Given the material below, return only the lines starting at the line with "- eexists. split; [done|]. unfold PopEvent." and ending at the line with "l2) (q, l1 ++ Sending e :: l2)", exactly as they appear.

+ + + +

Lemma new_streams max : streams (NewEventDispatcher max) [].
Proof.
  split; cbn; [destruct (Z.leb_spec max 0); lia| |by apply suffix_nil|by vm_compute|constructor|by intros ? ?%elem_of_nil|apply map_Forall_empty].
  symmetry. apply keep_last_all. unfold len. cbn. destruct (Z.leb_spec max 0); lia.
Qed.
Lemma suffix_push n (l k : list SecurityEvent) x : l `suffix_of` k -> push_capped n l x `suffix_of` k ++ [x].
Proof. intros [p ->]. unfold push_capped. destruct (keep_last_suffix n (l ++ [x])) as [q Hq]. exists (p ++ q). by rewrite <- !app_assoc, <- Hq. Qed.
Lemma offer_keeps_room ev ch : len (buffer ch) <= subscriber_room -> len (buffer (offer ev ch)) <= subscriber_room.
Proof. intros H. unfold offer. cbn. destruct (Z.ltb_spec (len (buffer ch)) subscriber_room); [unfold len in *; rewrite length_app; cbn; lia|done]. Qed.
Definition all_open (chs : gmap nat channel) (subs : list nat) : Prop := forall c, c ∈ subs -> exists ch, chs !! c = Some ch /\ closed ch = false.
Definition small_buffers (chs : gmap nat channel) : Prop := map_Forall (fun _ ch => len (buffer ch) <= subscriber_room) chs.
Lemma fan_out_works ev subs chs all : subs ⊆ all -> all_open chs all -> small_buffers chs ->
  exists chs', fan_out ev subs chs = Some chs' /\ all_open chs' all /\ small_buffers chs'.
Proof.
  revert chs. induction subs as [|c subs IH]; intros chs Hsub Ho Hs; [by exists chs|]. cbn [fan_out]. unfold send.
  destruct (Ho c ltac:(set_solver)) as (ch & E & Hc). rewrite E, Hc. cbn [mbind option_bind]. apply IH; [set_solver| |].
  - intros c' Hc'. rewrite lookup_insert. destruct (decide (c = c')); [by exists (offer ev ch)|by apply Ho].
  - apply map_Forall_insert_2; [apply offer_keeps_room, (Hs c ch E)|done].
Qed.
Lemma emit_streams now ev d emitted : streams d emitted ->
  exists d', Emit now ev d = Some d' /\ streams d' (emitted ++ [stamped now ev]) /\ subscribers d' = subscribers d /\ maxHistory d' = maxHistory d.
Proof.
  intros [Hp Hh Hq Hb Hn Ho Hs]. unfold Emit. destruct (fan_out_works (stamped now ev) (subscribers d) (channels d) (subscribers d)) as (chs & -> & Ho' & Hs'); [done..|].
  cbn [mbind option_bind]. eexists. split; [done|]. split; [|done]. split; cbn [maxHistory history subscribers channels popQueue]; try done.
  - rewrite Hh. unfold push_capped. by rewrite keep_last_app by lia.
  - by apply suffix_push.
  - apply push_capped_bound. unfold pop_room. lia.
Qed.
Lemma remove_first_sub c l : remove_first c l ⊆ l.
Proof. induction l as [|x l IH]; cbn; [done|]. destruct (x =? c)%nat; set_solver. Qed.
Lemma remove_first_once c l : NoDup l -> NoDup (remove_first c l) /\ c ∉ remove_first c l.
Proof.
  induction 1 as [|x l Hx Hl [IH1 IH2]]; cbn; [split; [constructor|by apply not_elem_of_nil]|]. destruct (Nat.eqb_spec x c) as [->|Hne]; [done|].
  split; [constructor; [|done]; intros H; by apply Hx, (remove_first_sub c)|by apply not_elem_of_cons].
Qed.
Lemma exec_streams d emitted o : streams d emitted -> exists d', exec d o = Some d' /\ streams d' (emitted_step emitted o).
Proof.
  intros H. destruct o as [now ev| |c|c| |]; cbn [exec emitted_step].
  - destruct (emit_streams now ev d emitted H) as (d' & E & H' & _). by exists d'.
  - eexists. split; [done|]. destruct H as [Hp Hh Hq Hb Hn Ho Hs]. pose proof (is_fresh (dom (channels d))) as Hf. unfold Subscribe.
    set (c := fresh (dom (channels d))) in *. apply not_elem_of_dom in Hf. split; cbn [maxHistory history subscribers channels popQueue fst]; try done.
    + apply NoDup_app. split; [done|]. split; [|by apply NoDup_singleton]. intros x Hx Hx2. apply list_elem_of_singleton in Hx2 as ->. destruct (Ho c Hx) as (ch & E & _). congruence.
    + intros x [Hx|Hx]%elem_of_app; [|apply list_elem_of_singleton in Hx as ->; rewrite lookup_insert_eq; by eexists]. destruct (Ho x Hx) as (ch & E & ?).
      exists ch. split; [|done]. rewrite lookup_insert_ne; [done|]. intros ->. congruence.
    + apply map_Forall_insert_2; [by vm_compute|done].
  - eexists. split; [done|]. unfold Unsubscribe. destruct (existsb _ _); [|done]. destruct H as [Hp Hh Hq Hb Hn Ho Hs].
    destruct (remove_first_once c _ Hn) as [Hn' Hc]. split; cbn [maxHistory history subscribers channels popQueue]; try done.
    + intros x Hx. destruct (Ho x) as (ch & E & ?); [by apply (remove_first_sub c)|]. exists ch. split; [|done]. rewrite lookup_alter_ne; [done|]. by intros <-.
    + intros i ch. rewrite lookup_alter. case_decide as Ei; [|apply Hs]. intros (ch' & E & ->)%fmap_Some. apply (Hs i ch'). by rewrite <- Ei.
  - eexists. split; [done|]. unfold Receive. destruct (channels d !! c) as [[[|ev rest] cl]|] eqn:E; try done. destruct H as [Hp Hh Hq Hb Hn Ho Hs].
    split; cbn [maxHistory history subscribers channels popQueue fst]; try done.
    + intros x Hx. rewrite lookup_insert. destruct (decide (c = x)) as [<-|]; [|by apply Ho]. destruct (Ho c Hx) as (ch & E' & Hc). rewrite E in E'.
      injection E' as <-. by eexists.
    + apply map_Forall_insert_2; [|done]. pose proof (Hs c _ E) as Hl. unfold len in *. cbn in *. lia.
  - eexists. split; [done|]. unfold PopEvent. destruct (popQueue d) as [|ev rest] eqn:E; [done|]. destruct H as [Hp Hh Hq Hb Hn Ho Hs].
    split; cbn [maxHistory history subscribers channels popQueue fst]; try done.
    + rewrite E in Hq. by apply suffix_cons_l in Hq.
    + rewrite E in Hb. unfold len in *. cbn in *. lia.
  - eexists. split; [done|]. destruct H as [Hp Hh Hq Hb Hn Ho Hs]. split; cbn [maxHistory history subscribers channels popQueue Clear]; try done.
    + symmetry. apply keep_last_all. unfold len. cbn. lia.
Qed.
(** The history that is given out is the last events. *)
Lemma keep_last_keep_last (n m : Z) (l : list SecurityEvent) : 0 <= n -> 0 <= m -> keep_last n (keep_last m l) = keep_last (Z.min n m) l.
Proof.
  intros Hn Hm. rewrite !keep_last_drop by lia. rewrite length_drop, drop_drop. f_equal. lia.
Qed.
Lemma history_exact limit d emitted : streams d emitted ->
  GetHistory limit d = keep_last (if limit <=? 0 then maxHistory d else Z.min limit (maxHistory d)) emitted.
Proof.
  intros [Hp Hh _ _ _ _ _]. unfold GetHistory. destruct (Z.leb_spec limit 0); cbn [orb].
  - by rewrite keep_last_all, Hh.
  - destruct (Z.ltb_spec (len (history d)) limit) as [Hl|Hl].
    + rewrite keep_last_all by done. rewrite Hh in Hl |- *. rewrite <- keep_last_keep_last by lia. symmetry. apply keep_last_all. lia.
    + rewrite Hh. apply keep_last_keep_last; lia.
Qed.

(** ** Several emitters at once

    The second half of [Emit] runs without the lock: it tries to put the event into the
    queue, takes the oldest one out when the queue is full, and then puts the event in,
    waiting for room if somebody else has taken it.  Each emitter is at one of these
    points, and every interleaving is a sequence of steps. *)
Section emitters.
Context {E : Type} (cap : nat).
Inductive emitter := Trying (e : E) | Full (e : E) | Sending (e : E) | Finished.
Inductive emit_step : list E * list emitter -> list E * list emitter -> Prop :=
| TriesRoom q l1 e l2 : (length q < cap)%nat -> emit_step (q, l1 ++ Trying e :: l2) (q ++ [e], l1 ++ Finished :: l2)
| TriesFull q l1 e l2 : (cap <= length q)%nat -> emit_step (q, l1 ++ Trying e :: l2) (q, l1 ++ Full e :: l2)
| DropsOldest x q l1 e l2 : emit_step (x :: q, l1 ++ Full e :: l2) (q, l1 ++ Sending e :: l2)
| DropsNothing l1 e l2 : emit_step ([], l1 ++ Full e :: l2) ([], l1 ++ Sending e :: l2)
| Sends q l1 e l2 : (length q < cap)%nat -> emit_step (q, l1 ++ Sending e :: l2) (q ++ [e], l1 ++ Finished :: l2).
Definition emitter_weight (e : emitter) : nat := match e with Trying _ => 3 | Full _ => 2 | Sending _ => 1 | Finished => 0 end.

+ + + +

[Exercise solution]:
  - eexists. split; [done|]. unfold PopEvent. destruct (popQueue d) as [|ev rest] eqn:E; [done|]. destruct H as [Hp Hh Hq Hb Hn Ho Hs].
    split; cbn [maxHistory history subscribers channels popQueue fst]; try done.
    + rewrite E in Hq. by apply suffix_cons_l in Hq.
    + rewrite E in Hb. unfold len in *. cbn in *. lia.
  - eexists. split; [done|]. destruct H as [Hp Hh Hq Hb Hn Ho Hs]. split; cbn [maxHistory history subscribers channels popQueue Clear]; try done.
    + symmetry. apply keep_last_all. unfold len. cbn. lia.
Qed.
(** The history that is given out is the last events. *)
Lemma keep_last_keep_last (n m : Z) (l : list SecurityEvent) : 0 <= n -> 0 <= m -> keep_last n (keep_last m l) = keep_last (Z.min n m) l.
Proof.
  intros Hn Hm. rewrite !keep_last_drop by lia. rewrite length_drop, drop_drop. f_equal. lia.
Qed.
Lemma history_exact limit d emitted : streams d emitted ->
  GetHistory limit d = keep_last (if limit <=? 0 then maxHistory d else Z.min limit (maxHistory d)) emitted.
Proof.
  intros [Hp Hh _ _ _ _ _]. unfold GetHistory. destruct (Z.leb_spec limit 0); cbn [orb].
  - by rewrite keep_last_all, Hh.
  - destruct (Z.ltb_spec (len (history d)) limit) as [Hl|Hl].
    + rewrite keep_last_all by done. rewrite Hh in Hl |- *. rewrite <- keep_last_keep_last by lia. symmetry. apply keep_last_all. lia.
    + rewrite Hh. apply keep_last_keep_last; lia.
Qed.

(** ** Several emitters at once

    The second half of [Emit] runs without the lock: it tries to put the event into the
    queue, takes the oldest one out when the queue is full, and then puts the event in,
    waiting for room if somebody else has taken it.  Each emitter is at one of these
    points, and every interleaving is a sequence of steps. *)
Section emitters.
Context {E : Type} (cap : nat).
Inductive emitter := Trying (e : E) | Full (e : E) | Sending (e : E) | Finished.
Inductive emit_step : list E * list emitter -> list E * list emitter -> Prop :=
| TriesRoom q l1 e l2 : (length q < cap)%nat -> emit_step (q, l1 ++ Trying e :: l2) (q ++ [e], l1 ++ Finished :: l2)
| TriesFull q l1 e l2 : (cap <= length q)%nat -> emit_step (q, l1 ++ Trying e :: l2) (q, l1 ++ Full e :: l2)
| DropsOldest x q l1 e l2 : emit_step (x :: q, l1 ++ Full e :: l2) (q, l1 ++ Sending e :: l2)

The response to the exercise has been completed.